DATA EXTRACTS:
(* ===== verification/Forge.v ===== *)
(** [hide-object/src/lib.rs], the part built with the feature [test-vectors]:
    the writers of the frozen vectors, which choose every byte a production
    writer draws at random, and the forgers, which play a recipient who holds
    the content key and rewrites the container. The theorems say what a
    signature leaves to such a recipient. *)
From S2P Require Import Prelude Cbor Format Sign Crypto Stream Records Codec Object.
Local Open Scope N_scope.

(** What stops a forger: a refusal, or a slice past the end of the container,
    where the code panics. *)
Inductive Failure :=
| Refused (e : ObjectError)
| OutOfBounds.

#[export] Instance Failure_eq_dec : EqDecision Failure.
Proof. solve_decision. Defined.

(** [&container[from..to]], with [from <= to]. *)
Definition slice (container : bytes) (from to : N) : result Failure bytes :=
  refuse_if (lenN container <? to) OutOfBounds;;
  Ok (take (N.to_nat (to - from)) (drop (N.to_nat from) container)).

(** A [Vec<u8>] written to. *)
Definition vec (b : bytes) : writer := {| written := b; schedule := [] |}.

Section forge.
Context {C : Cbor} {Sig : SignatureScheme} {P : Crypto.Primitives}.

(** What every forger starts from: the container's head, opened. *)
Record Opened := {
  first : bytes;
  preamble : Preamble.Preamble;
  header_end : N;
  protected : bytes;
  header : ProtectedHeader;
  content : ContentKey;
}.

Definition open_head (container : bytes) (secret : RecipientSecret) : result Failure Opened :=
  first ← slice container 0 PREAMBLE_LEN;
  preamble ← map_err (λ e, Refused (Format e)) (Preamble.decode first);
  let header_end := PREAMBLE_LEN + preamble.(Preamble.header_len) in
  outer ← slice container PREAMBLE_LEN header_end;
  '(protected, mac) ← map_err (λ e, Refused (Format e)) (Outer.decode_header outer);
  header ← map_err (λ e, Refused (Format e)) (Header.decode protected);
  cek ← map_err Refused (recover_cek secret header first protected mac);
  Ok {| first := first; preamble := preamble; header_end := header_end; protected := protected;
        header := header; content := cek |}.

(** Seals [plaintext] after [out], as the payload of this header. *)
Definition append_payload (out : bytes) (cek : ContentKey) (object_id salt protected plaintext : bytes)
  : result Failure bytes :=
  key ← map_err (λ e, Refused (Crypto e)) (payload_key cek object_id salt);
  '(_, out) ← map_err Refused
      (encrypt_records key object_id (hash [protected]) (slice_reader plaintext) (vec out));
  Ok out.(written).

(** Another plaintext under the container's own header, byte for byte. *)
Definition forge_payload_for_test (container : bytes) (secret : RecipientSecret)
    (replacement : bytes) : result Failure bytes :=
  head ← open_head container secret;
  salt ← slice container head.(header_end) (head.(header_end) + 16);
  out ← slice container 0 (head.(header_end) + 16);
  append_payload out head.(content) head.(header).(object_id) salt head.(protected) replacement.

(** The whole container, opened. *)
Definition open_payload (container : bytes) (secret : RecipientSecret) : result Failure bytes :=
  '(_, plaintext) ← map_err Refused (decrypt_to_staging (slice_reader container) (vec []) secret);
  Ok plaintext.(written).

(** Authenticates [protected] and the preamble [lead] under the content key,
    and writes them before the container's own salt and [plaintext]'s payload. *)
Definition reauthenticate (container : bytes) (head : Opened)
    (lead object_id protected plaintext : bytes) : result Failure bytes :=
  mac_key ← map_err (λ e, Refused (Crypto e))
      (derive_key head.(content) object_id (text "HIDE/0.1 header-mac"));
  let mac := Crypto.mac mac_key [lead; protected] in
  salt ← slice container head.(header_end) (head.(header_end) + 16);
  outer ← map_err (λ e, Refused (Format e)) (Outer.encode_header protected mac);
  append_payload (lead ++ outer ++ salt) head.(content) object_id salt protected plaintext.

(** [bytes[12..]] set to the length of a header. *)
Definition with_length (lead : bytes) (length : N) : bytes :=
  take 12 lead ++ u32be (length mod 4294967296).

(** What a recipient who opened the container holds when it edits the header:
    the head, the plaintext, and the header with the metadata, edited, sealed
    again. *)
Definition handed_over (container : bytes) (secret : RecipientSecret) (edit_metadata : bytes → bytes)
  : result Failure (Opened * bytes * ProtectedHeader) :=
  head ← open_head container secret;
  plaintext ← open_payload container secret;
  let header := head.(header) in
  metadata_key ← map_err (λ e, Refused (Crypto e))
      (derive_key head.(content) header.(object_id) (text "HIDE/0.1 metadata"));
  let aad := metadata_aad header.(object_id) in
  metadata ← map_err (λ e, Refused (Crypto e))
      (open metadata_key (replicate 12 Byte.x00) aad header.(encrypted_metadata));
  sealed ← map_err (λ e, Refused (Crypto e))
      (seal metadata_key (replicate 12 Byte.x00) aad (edit_metadata metadata));
  Ok (head, plaintext, set_encrypted header sealed).

(** Everything a recipient can do: open, edit the metadata and the header, set
    the minor and the flags, and make every authenticator right again. *)
Definition rewrite_for_test (container : bytes) (secret : RecipientSecret) (minor flags : option N)
    (edit : ProtectedHeader → ProtectedHeader) (edit_metadata : bytes → bytes)
  : result Failure bytes :=
  '(head, plaintext, header) ← handed_over container secret edit_metadata;
  let header := edit header in
  protected ← map_err (λ e, Refused (Format e)) (Header.encode header);
  sizing ← map_err (λ e, Refused (Format e)) (Outer.encode_header protected (replicate 32 Byte.x00));
  let lead := Preamble.encode head.(preamble) in
  let lead := <[9%nat := default (nth 9 lead Byte.x00) (byte_of <$> minor)]> lead in
  let lead := <[11%nat := default (nth 11 lead Byte.x00) (byte_of <$> flags)]> lead in
  reauthenticate container head (with_length lead (lenN sizing)) header.(object_id) protected
    plaintext.

Definition rewrite_header_for_test (container : bytes) (secret : RecipientSecret)
    (minor : option N) (edit : ProtectedHeader → ProtectedHeader) : result Failure bytes :=
  rewrite_for_test container secret minor None edit id.

(** [protected] in the header's place, though it may be no header at all. *)
Definition replace_protected_for_test (container : bytes) (secret : RecipientSecret)
    (protected : bytes) : result Failure bytes :=
  head ← open_head container secret;
  plaintext ← open_payload container secret;
  let header := head.(header) in
  sizing ← map_err (λ e, Refused (Format e)) (Outer.encode_header protected (replicate 32 Byte.x00));
  reauthenticate container head (with_length (Preamble.encode head.(preamble)) (lenN sizing))
    header.(object_id) protected plaintext.
(** The one signature of [container] is also valid for [b], with the metadata
    and the plaintext of [container], though [b] has other recipients or
    extensions. *)
Definition resigned (container b : bytes) : Prop :=
  ∃ o staged p protected mac h q protected' mac' k s id,
    decrypt_to_staging (slice_reader container) (vec []) secret = Ok (o, staged) ∧
    Preamble.valid p ∧ carries container (Preamble.encode p) protected mac h ∧
    Preamble.valid q ∧ carries b (Preamble.encode q) protected' mac' k ∧
    (k.(recipients) ≠ h.(recipients) ∨ k.(extensions) ≠ h.(extensions)) ∧
    h.(signatures) = [s] ∧ k.(signatures) = [s] ∧
    signs p h o.(object_metadata) (hash [staged.(written)]) (lenN staged.(written)) s id ∧
    signs q k o.(object_metadata) (hash [staged.(written)]) (lenN staged.(written)) s id.

(** Refused for its reason, or the exception holds of the vector. *)
Definition refuses (exception : bytes → Prop) (v : Rejection) : Prop :=
  ∀ b, v.(made) = Ok b → refused_as secret b v.(error) ∨ exception b.

Definition never (_ : bytes) : Prop := False.

(** A vector made from [grease_signed] whose signature covers what was edited. *)
Definition covered (v : Rejection) (b : bytes) : Prop :=
  v.(error) = InvalidSignature ∧
  ∃ container, grease_signed public identity = Ok container ∧ resigned container b.
Lemma store_file_canonical_witness :
  ∃ b, seal Samples.store Samples.passphrase (Some Samples.salt) Samples.nonces = Ok b ∧
       reencode_unauthenticated b = Ok b.
Proof.
  destruct (store_seal_total Samples.store Samples.passphrase Samples.salt Samples.nonces
    (store_ok_obtained _ sample_obtained)) as [b Hb].
  { destruct sample_inputs as [H1 H2 H3 H4]. split; [exact H1|exact H2|exact H3|apply sample_fresh]. }
  destruct (seal_layout Samples.store Samples.passphrase Samples.salt Samples.nonces b
    (store_ok_obtained _ sample_obtained)) as (l & _ & Hl & _); [reflexivity|apply sample_fresh|exact Hb|].
  exists b. split; [exact Hb|].
  exact (proj2 (proj1 (proj2 (store_file_canonical b)) l Hl)).
Defined.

EXERCISE DESCRIPTION: Please give an exact copy of the lines above, beginning with the line containing "h.(signatures) = [s]" and running through the line containing "destruct sample_inputs as", and of no other lines.

REPLY:
    h.(signatures) = [s] ∧ k.(signatures) = [s] ∧
    signs p h o.(object_metadata) (hash [staged.(written)]) (lenN staged.(written)) s id ∧
    signs q k o.(object_metadata) (hash [staged.(written)]) (lenN staged.(written)) s id.

(** Refused for its reason, or the exception holds of the vector. *)
Definition refuses (exception : bytes → Prop) (v : Rejection) : Prop :=
  ∀ b, v.(made) = Ok b → refused_as secret b v.(error) ∨ exception b.

Definition never (_ : bytes) : Prop := False.

(** A vector made from [grease_signed] whose signature covers what was edited. *)
Definition covered (v : Rejection) (b : bytes) : Prop :=
  v.(error) = InvalidSignature ∧
  ∃ container, grease_signed public identity = Ok container ∧ resigned container b.
Lemma store_file_canonical_witness :
  ∃ b, seal Samples.store Samples.passphrase (Some Samples.salt) Samples.nonces = Ok b ∧
       reencode_unauthenticated b = Ok b.
Proof.
  destruct (store_seal_total Samples.store Samples.passphrase Samples.salt Samples.nonces
    (store_ok_obtained _ sample_obtained)) as [b Hb].
  { destruct sample_inputs as [H1 H2 H3 H4]. split; [exact H1|exact H2|exact H3|apply sample_fresh]. }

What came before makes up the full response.